For SDS-Page experiments 1-5* 106 cells were harvested and homogenized in lysis buffer (20 mM Tris-HCl, pH 7.4, 1 mM EDTA, 150 mM NaCl, 0.5% Nonidet P-40, 0.1% SDS, 0.5% sodium deoxycholate supplemented with protease inhibitors (Hoffmann-La Roche, Basel, Switzerland) for 10 min at 4° C. For further homogenization, lysates were sonicated for 5 min using a Bioruptor® Plus sonication device (Diagenode, Liège, Belgium). Protein concentration was assayed using the Micro bca protein assay kit (Thermo Fisher Scientific, Waltham, MA, USA) or Bradford method (Bio-Rad Laboratories, Hercules, CA, USA) and acquired through a Implen NanoPhotometer® Pearl (Implen GmbH, Munich, Germany).
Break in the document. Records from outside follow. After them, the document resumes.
Definition UnmarshalExtensionChallenge (data : bytes) : res ExtensionChallenge :=
  fail_if ((length data <? extensionChallengeHeaderSize)%nat || negb (bytes_eqb (slice data 0 4) (str "KCH2")))
    "mpc: invalid OT extension challenge";;
  let count := be_get (slice data 100 104) in
  maxPadded ← extensionPaddedCount maxExtensionOTs;
  fail_if ((count <=? 0) || (extensionChallengeCount maxPadded <? count))
    "mpc: invalid OT extension challenge count";;
  let wantLen := u64 (Z.of_nat extensionChallengeHeaderSize + count * 16) in
  fail_if (negb (Z.of_nat (length data) =? wantLen)) "mpc: OT extension challenge length";;
  let ch := mkChallenge (slice data 4 36) (slice data 36 68) (slice data 68 100)
              (get_labels (Z.to_nat count) 104 data) in
  fail_if (negb (bytes_eqb (chTranscript ch) (extensionChallengeTranscript ch)))
    "mpc: OT extension challenge hash mismatch";;
  Ok ch.

(** The largest challenge: one coefficient per block of the largest batch. *)
Lemma max_challenge : exists p, extensionPaddedCount maxExtensionOTs = Ok p /\
  extensionChallengeCount p = 131072.
Proof. eexists. split; vm_compute; reflexivity. Qed.

Definition challenge_wf (ch : ExtensionChallenge) : Prop :=
  length (chSessionID ch) = 32%nat /\ is_bytes (chSessionID ch) /\
  length (Commitment ch) = 32%nat /\ is_bytes (Commitment ch) /\
  Forall label_ok (Chi ch) /\ 0 < Z.of_nat (length (Chi ch)) <= 131072 /\
  chTranscript ch = extensionChallengeTranscript ch.

#[export] Instance challenge_codec : Codec ExtensionChallenge := {|
  encode ch := MarshalExtensionChallenge (Some ch);
  decode := UnmarshalExtensionChallenge;
  wire_wf := challenge_wf;
|}.

#[export] Instance challenge_laws : CodecLaws ExtensionChallenge.
Proof.
  destruct max_challenge as (mp & Emp & Emc). split.
  - intros [sid cm tr chi] (Ls & Bs & Lc & Bc & Ok' & Hn & Ht).
    cbn [encode decode challenge_codec chSessionID Commitment chTranscript Chi] in *.
    unfold MarshalExtensionChallenge, UnmarshalExtensionChallenge. cbn [chSessionID Commitment chTranscript Chi].
    assert (Lt : length tr = 32%nat) by (rewrite Ht; apply sha256_length).
    assert (Bt : is_bytes tr) by (rewrite Ht; apply sha256_bytes).
    rewrite (proj2 (Nat.eqb_neq (length chi) 0)) by lia. rewrite (proj2 (bytes_eqb_spec tr _)) by done. cbn [negb].
    eexists. split; [done|]. split; [bytes_tac|]. set (d := str "KCH2" ++ _).
    assert (Ld : length d = (104 + 16 * length chi)%nat).
    { unfold d. rewrite !length_app, length_be_put, length_put_labels, Ls, Lc, Lt. change (length (str "KCH2")) with 4%nat. lia. }
    unfold extensionChallengeHeaderSize. rewrite (proj2 (Nat.ltb_ge (length d) _)) by lia.
    assert (slice d 0 4 = str "KCH2") as -> by (unfold d; by field). rewrite bytes_eqb_refl. cbn [negb orb].
    assert (slice d 100 104 = be_put 4 (u32 (Z.of_nat (length chi)))) as -> by (unfold d; by field).
    rewrite be_count by lia. rewrite Emp. cbn [mbind res_bind]. rewrite Emc.
    rewrite (proj2 (Z.leb_gt _ _)), (proj2 (Z.ltb_ge _ _)) by lia. cbn [orb].
    rewrite u64_id by (unfold is_u64; lia). rewrite Ld, (proj2 (Z.eqb_eq _ _)) by lia. cbn [negb].
    assert (slice d 4 36 = sid) as -> by (unfold d; by field).
    assert (slice d 36 68 = cm) as -> by (unfold d; by field).
    assert (slice d 68 100 = tr) as -> by (unfold d; by field).
    assert (get_labels (Z.to_nat (Z.of_nat (length chi))) 104 d = chi) as ->.
    { rewrite Nat2Z.id. unfold d. rewrite !app_assoc. rewrite <- (app_nil_r (put_labels chi)) .
      match goal with |- get_labels _ _ (?pre ++ _) = _ => replace 104%nat with (length pre) end.
      - by apply get_put_labels.
      - rewrite !length_app, length_be_put, Ls, Lc, Lt. done. }
    cbn [chTranscript]. by rewrite (proj2 (bytes_eqb_spec tr _)).
  - intros d ch B E. cbn [wire_wf encode decode challenge_codec] in *.
    unfold MarshalExtensionChallenge, UnmarshalExtensionChallenge in *.
    rewrite Emp in E. cbn [mbind res_bind] in E. rewrite Emc in E. guards E. apply (inj Ok) in E as <-.
    cbn [chTranscript] in *. destruct G as [Gl Gt], G0 as [Gc1 Gc2].
    unfold extensionChallengeHeaderSize in *. set (c := be_get (slice d 100 104)) in *.
    rewrite u64_id in G1 by (unfold is_u64; lia).
    destruct (put_get_labels (Z.to_nat c) 104 d) as [EL OL]; [done|lia|]. split.
    + unfold challenge_wf. cbn [chSessionID Commitment chTranscript Chi].
      rewrite length_get_labels, !length_slice by lia.
      split_and!; try done; try (by apply slice_forall); lia.
    + cbn [chSessionID Commitment chTranscript Chi]. rewrite length_get_labels.
      rewrite (proj2 (Nat.eqb_neq (Z.to_nat c) 0)) by lia. rewrite (proj2 (bytes_eqb_spec (slice d 68 100) _)) by done.
      cbn [negb]. rewrite EL, <- Gt. rewrite (be_put_count d 100 104); [|rewrite length_slice; lia|done|fold c; lia].
      rewrite !app_assoc, !slice_glue by lia. f_equal. apply slice_all. lia.
Qed.

End Hashed.

Definition MarshalExtensionProof (p : option ExtensionProof) : res bytes :=
  match p with
  | None => Err "mpc: nil OT extension proof"
  | Some p => Ok (str "KPR2" ++ prSessionID p ++ prTranscript p ++ label_put (X p) ++ put_labels (T p))
  end.

Definition UnmarshalExtensionProof (data : bytes) : res ExtensionProof :=
  fail_if (negb (length data =? extensionProofSize)%nat || negb (bytes_eqb (slice data 0 4) (str "KPR2")))
    "mpc: invalid OT extension proof";;
  Ok (mkProof (slice data 4 36) (slice data 36 68) (labelFromBytes (slice data 68 84))
        (get_labels BaseOTCount 84 data)).

#[export] Instance proof_codec : Codec ExtensionProof := {|
  encode p := MarshalExtensionProof (Some p);
  decode := UnmarshalExtensionProof;
  wire_wf p :=
    length (prSessionID p) = 32%nat /\ is_bytes (prSessionID p) /\
    length (prTranscript p) = 32%nat /\ is_bytes (prTranscript p) /\
    label_ok (X p) /\ length (T p) = BaseOTCount /\ Forall label_ok (T p);
|}.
Equal amounts of total cellular proteins (10 or 25 μg), were loaded and run on a precast NuPAGE Bis-Tris 4-12% (Thermo Fisher Scientific, Waltham, MA, USA) SDS-PAGE at 120V. Proteins were then transferred onto a nitrocellulose membrane (GE Healthcare, Little Chalfont, UK) for 1 hr using a Trans–Blot device for semi-dry transfer (Bio-Rad Laboratories, Hercules, CA, USA). Membranes were then blocked for 1 hr at RT with 5% skim milk in 0,1 % PBS-Tween and incubated overnight at 4o with the following primary antibodies diluted in 5% milk: α-beta-actin (1:1000), (Sigma Aldrich, Saint Louis, MI, USA), α-Trx (1:500; sc-58440), α-NQO1 (1:500, sc-32793) (Santa Cruz Biotechnology, Dallas, TX, USA), α-TrxR1 (1:500, MAB7428) (R&D systems, Minneapolis, MN), α-HMOX-1 (1:500, ab13248), FTH-1 (1:100, ab75972), α SLC40A1 (1:500, ab78066) (Abcam, Cambridge, UK) α-PML (1:500) (A301-167A Bethyl Laboratories, Montgomery, TX, USA). Membranes were then washed three times with 0,1 % PBS-Tween and incubated for 1 hr with a horseradish-conjugated secondary antibody (α-mouse or anti rabbit, West Grove, PA, USA). Proteins were visualized with the Amersham ECL Prime kit (GE Healthcare, Little Chalfont, UK). For membrane reprobing, stripping buffer was used (2% SDS, 8% Upper Tris buffer and 110 mM ß-mercaptoethanol) for 15 min at 65° C. After extensive washing with 0,1 % PBS-Tween, membrane was blocked and reincubated with desired antibodies.
Statistical analysis
qPCR and Alu PCR values were normalized using the 2(-ΔΔ C(T)) method (Livak & Schmittgen 2001). Comparisons between two groups were performed by unpaired t-test. Three or more groups were compared by either one way or two way ANOVA followed by the appropriate post-test for multiple comparisons.
Author Contributions
I.L.S, B.L, A.S and M.L conceived the project. I.L.S, B.L, B.G, G.S, A.S and M.L designed the experiments. I.L.S and B.L. performed in-vitro experiments and analyzed in-vitro data. M.F., S.B., B.J.M. and B.S performed bioinformatic analysis. C.E performed the molecular modelling. G.F, A.L and O.G performed 3D cell reconstructions. M.S. analyzed STED microscopy data. I.L.S, B.L. A.S. and M.L. wrote the manuscript.
Acknowledgments
The authors thank Dr. Oliver Fackler and Dr. Hans Georg Kräusslich for kindly providing the HIV-1NL4-3 Δnef and Δtat vectors, and Dr. Eric Verdin for dual-color HIV reporter vector. The authors acknowledge the Infectious Diseases Imaging Platform (IDIP) and thank the platform coordinator Dr. Vibor Laketa for valuable advice. This work was supported by German Center for Infection Research (DZIF). ILS acknowledges the post-doctoral fellowship and funding provided by the Humboldt Foundation.